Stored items
━━━━━━━━━━

(** A file service with its root only. *)
Lemma fs_ok_root m (h : H) N rt d z j : heap_mapped h m → all_bytes m → rt ∈ km_live h →
  fs_ok (λ _, E) (λ _, []) (Fs m h {[rt := File FILE_DIR d z NULL j]} N rt).
Proof.
  intros Hm Hb Hl. split; cbn [f_mem f_heap f_files f_nodes root_file elems].
  - done.
  - intros p x [<- <-]%lookup_singleton_Some. split; [done|]. split; [split; [done|by exists 0%nat; constructor]|].
    split; [constructor|]. split; cbn [elems rep RbtTree.addr rbt_root rbt_nodes f_sub]; [done|done|constructor|by apply not_elem_of_nil|done|done].
  - by intros p q _ ?%elem_of_nil.
  - by intros p p' q _ _ ?%elem_of_nil.
  - split; [rewrite lookup_singleton_eq; by eexists|]. intros p _. apply not_elem_of_nil.
Qed.

(** At the start of the service the root is the only file: an empty directory. *)
Theorem init_root_correct m (h : H) N rt name p h' : heap_mapped h m → all_bytes m → cstr m name [SLASH] →
  outside h name 2 → kmalloc SZ_FILE h = (inr p, h') →
  wp (init_root junk name) (λ e s', e = E_OK ∧ root_file s' = p ∧ ∃ kids nm, fs_ok kids nm s' ∧
    ∀ v, entry kids nm s' v = match v with [] => Some (FILE_DIR, NULL, NULL) | _ => None end) (Fs m h ∅ N rt).
Proof.
  intros Hm Hb Hc Ho Hk. unfold init_root. apply wp_bind.
  eapply wp_mono; [by apply (file_new_spec junk name [SLASH] FILE_DIR NULL NULL p m h h')|].
  intros r s' (-> & m' & -> & Hon & _). eapply wp_step; [done|]. apply wp_ret. split; [done|]. split; [done|].
  unfold set_root_file. cbn [f_mem f_heap f_files f_nodes root_file].
  assert (heap_step h m h' m') as Hst by (eapply heap_write; [exact Hk|done|exact Hon|lia|lia]).
  destruct (kmalloc_ok _ _ _ _ Hk) as (_ & _ & Hlive).
  exists (λ _, E), (λ _, []). split.
  - apply fs_ok_root; [by eapply heap_step_mapped|by apply (hs_bytes _ _ _ _ Hst)|set_solver].
  - intros [|w v]; [|done]. unfold entry. cbn [walk mbind option_bind root_file f_files]. by rewrite lookup_insert_eq.
Qed.
End start.

(** ** Concrete runs: the paths /a/b and / at 100 and 105, a heap of 1000 bytes at 1000,
    the root at 900. *)
Definition ex_paths : mem := place 100 [47; 97; 47; 98; 0; 47; 0] (ram 1000 1000).
Definition ex_arena : arena := Arena 1000 2000 {[900]}.
Definition ex_fs : fs arena := Fs ex_paths ex_arena {[900 := File FILE_DIR 0 0 NULL 7]} {[900 := RbtNode BLACK 7 7 7]} 900.

Lemma ex_mapped : heap_mapped ex_arena ex_paths ∧ all_bytes ex_paths.
Proof.
  split.
  - intros x Hx. cbn in Hx. apply (place_mapped 100 _ _ 1000 1000); [|lia]. apply ram_mapped; lia.
  - apply place_bytes; [repeat constructor; lia|apply ram_bytes].
Qed.
Lemma ex_fs_ok : fs_ok (λ _, E) (λ _, []) ex_fs.
Proof. apply fs_ok_root; [apply ex_mapped..|unfold ex_arena; cbn [km_live arena_kmalloc ar_live]; set_solver]. Qed.
Lemma ex_cstr a l : (a = 100 ∧ l = [47; 97; 47; 98]) ∨ (a = 105 ∧ l = [47]) → cstr ex_paths a l.
Proof.
  intros [[-> ->]|[-> ->]]; (split; [|repeat constructor; lia|unfold W32; simpl; lia]).
  - by apply (place_holds 100 [47; 97; 47; 98; 0; 47; 0] _ 0 [47; 97; 47; 98; 0]).
  - by apply (place_holds 100 [47; 97; 47; 98; 0; 47; 0] _ 5 [47; 0]).
Qed.
Lemma ex_path l t a h : (a = 100 ∧ l = [97; 47; 98]) ∨ (a = 105 ∧ l = []) → kmalloc (cut_len l) ex_arena = (inr t, h) →
  path_at (λ x, x) ex_fs a l t h.
Proof.
  intros Hl Hk. split; [|destruct Hl as [[_ ->]|[_ ->]]; done| |exact Hk|done].
  - cbn [ex_fs f_mem]. apply ex_cstr. destruct Hl as [[-> ->]|[-> ->]]; [by left|by right].
  - intros x Hx Hf. cbn in Hf. destruct Hl as [[-> ->]|[-> ->]]; simpl in Hx; lia.
Qed.

(** Creating /a/b with contents 5 of size 6, reading it, listing the root. *)
Lemma ex_fs_run : match file_create (λ x, x) 7 100 5 6 ex_fs with
  | Ret e s => e = E_OK ∧ match file_read (λ x, x) 100 s, file_subfile (λ x, x) 105 s with
      | Ret r _, Ret (e2, Some (a, z)) s2 => r = (E_OK, Some (5, 6)) ∧ e2 = E_OK ∧ z = 3 ∧
          f_mem s2 !! a = Some 97 ∧ f_mem s2 !! (a + 1) = Some 47 ∧ f_mem s2 !! (a + 2) = Some 0
      | _, _ => False end
  | _ => False end.
Proof. vm_compute. by split_and!. Qed.

Definition ex_cut : arena := snd (kmalloc 6 ex_arena).
Definition ex_cut1 : arena := snd (kmalloc 1 ex_arena).

Lemma file_create_correct_witness : path_at (λ x, x) ex_fs 100 [97; 47; 98] 1000 ex_cut ∧
  wp (file_create (λ x, x) 7 100 5 6) (λ err s', root_file s' = 900 ∧
    heap_step ex_arena ex_paths (f_heap s') (f_mem s') ∧ ∃ kids' nm' k, fs_ok kids' nm' s' ∧
    (err = E_OK ∧ k = 2%nat ∨ err ≠ E_OK ∧ (k < 2)%nat) ∧
    ∀ v, entry kids' nm' s' v = match entry (λ _, E) (λ _, []) ex_fs v with
      | Some e => Some e | None => added_entry FILE_ENTITY 5 6 [[97; 47]; [98]] k v end) ex_fs.
Proof.
  assert (path_at (λ x, x) ex_fs 100 [97; 47; 98] 1000 ex_cut) as Hp by (apply ex_path; [by left|reflexivity]).
  split; [exact Hp|].
  apply (file_create_correct (λ x, x) 7 (λ _, E) (λ _, []) ex_fs 100 [97; 47; 98] 1000 ex_cut 5 6); [exact ex_fs_ok|exact Hp|].
  repeat constructor.
Defined.

Lemma ex_root_path : path_at (λ x, x) ex_fs 105 [] 1000 ex_cut1.
Proof. apply ex_path; [by right|reflexivity]. Qed.

Lemma file_read_correct_witness : entry (λ _, E) (λ _, []) ex_fs [] = Some (FILE_DIR, 0, 0) ∧
  wp (file_read (λ x, x) 105) (λ r s', fs_ok (λ _, E) (λ _, []) s' ∧
    (∀ v, entry (λ _, E) (λ _, []) s' v = entry (λ _, E) (λ _, []) ex_fs v) ∧ r = (E_OK, Some (0, 0))) ex_fs.
Proof.
  split; [reflexivity|].
  apply (file_read_correct (λ x, x) (λ _, E) (λ _, []) ex_fs 105 [] 1000 ex_cut1); [exact ex_fs_ok|exact ex_root_path].
Defined.

Lemma file_write_correct_witness : entry (λ _, E) (λ _, []) ex_fs (pieces []) = Some (FILE_DIR, 0, 0) ∧
  wp (file_write (λ x, x) 105 5 6) (λ err s', fs_ok (λ _, E) (λ _, []) s' ∧
    err = match entry (λ _, E) (λ _, []) ex_fs (pieces []) with Some _ => E_OK | None => E_NOTFOUND end ∧
    ∀ v, entry (λ _, E) (λ _, []) s' v = overwritten (pieces []) 5 6 v (entry (λ _, E) (λ _, []) ex_fs v)) ex_fs.
Proof.
  split; [reflexivity|].
  exact (file_write_correct (λ x, x) (λ _, E) (λ _, []) ex_fs 105 [] 1000 ex_cut1 5 6 ex_fs_ok ex_root_path).
Defined.

(** A root with one file, "b", at 950. *)
Definition ex_mem1 : mem := place 958 [98; 0] ex_paths.
Definition ex_kids (p : Z) : tree := if p =? 900 then T BLACK E 950 E else E.
Definition ex_name (p : Z) : list Z := if p =? 950 then [98] else [].
Definition ex_fs1 : fs arena := Fs ex_mem1 (Arena 1000 2000 {[900; 950]})
  {[900 := File FILE_DIR 0 0 950 7; 950 := File FILE_ENTITY 5 6 NULL 7]} {[950 := RbtNode BLACK 0 0 0]} 900.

━━━━━━━━━━

§ TASK PROMPT
Beginning of the records through the line with "- apply fs_ok_root;": return that span exactly and stop there.

§ FINISHED EXERCISE
(** A file service with its root only. *)
Lemma fs_ok_root m (h : H) N rt d z j : heap_mapped h m → all_bytes m → rt ∈ km_live h →
  fs_ok (λ _, E) (λ _, []) (Fs m h {[rt := File FILE_DIR d z NULL j]} N rt).
Proof.
  intros Hm Hb Hl. split; cbn [f_mem f_heap f_files f_nodes root_file elems].
  - done.
  - intros p x [<- <-]%lookup_singleton_Some. split; [done|]. split; [split; [done|by exists 0%nat; constructor]|].
    split; [constructor|]. split; cbn [elems rep RbtTree.addr rbt_root rbt_nodes f_sub]; [done|done|constructor|by apply not_elem_of_nil|done|done].
  - by intros p q _ ?%elem_of_nil.
  - by intros p p' q _ _ ?%elem_of_nil.
  - split; [rewrite lookup_singleton_eq; by eexists|]. intros p _. apply not_elem_of_nil.
Qed.

(** At the start of the service the root is the only file: an empty directory. *)
Theorem init_root_correct m (h : H) N rt name p h' : heap_mapped h m → all_bytes m → cstr m name [SLASH] →
  outside h name 2 → kmalloc SZ_FILE h = (inr p, h') →
  wp (init_root junk name) (λ e s', e = E_OK ∧ root_file s' = p ∧ ∃ kids nm, fs_ok kids nm s' ∧
    ∀ v, entry kids nm s' v = match v with [] => Some (FILE_DIR, NULL, NULL) | _ => None end) (Fs m h ∅ N rt).
Proof.
  intros Hm Hb Hc Ho Hk. unfold init_root. apply wp_bind.
  eapply wp_mono; [by apply (file_new_spec junk name [SLASH] FILE_DIR NULL NULL p m h h')|].
  intros r s' (-> & m' & -> & Hon & _). eapply wp_step; [done|]. apply wp_ret. split; [done|]. split; [done|].
  unfold set_root_file. cbn [f_mem f_heap f_files f_nodes root_file].
  assert (heap_step h m h' m') as Hst by (eapply heap_write; [exact Hk|done|exact Hon|lia|lia]).
  destruct (kmalloc_ok _ _ _ _ Hk) as (_ & _ & Hlive).
  exists (λ _, E), (λ _, []). split.
  - apply fs_ok_root; [by eapply heap_step_mapped|by apply (hs_bytes _ _ _ _ Hst)|set_solver].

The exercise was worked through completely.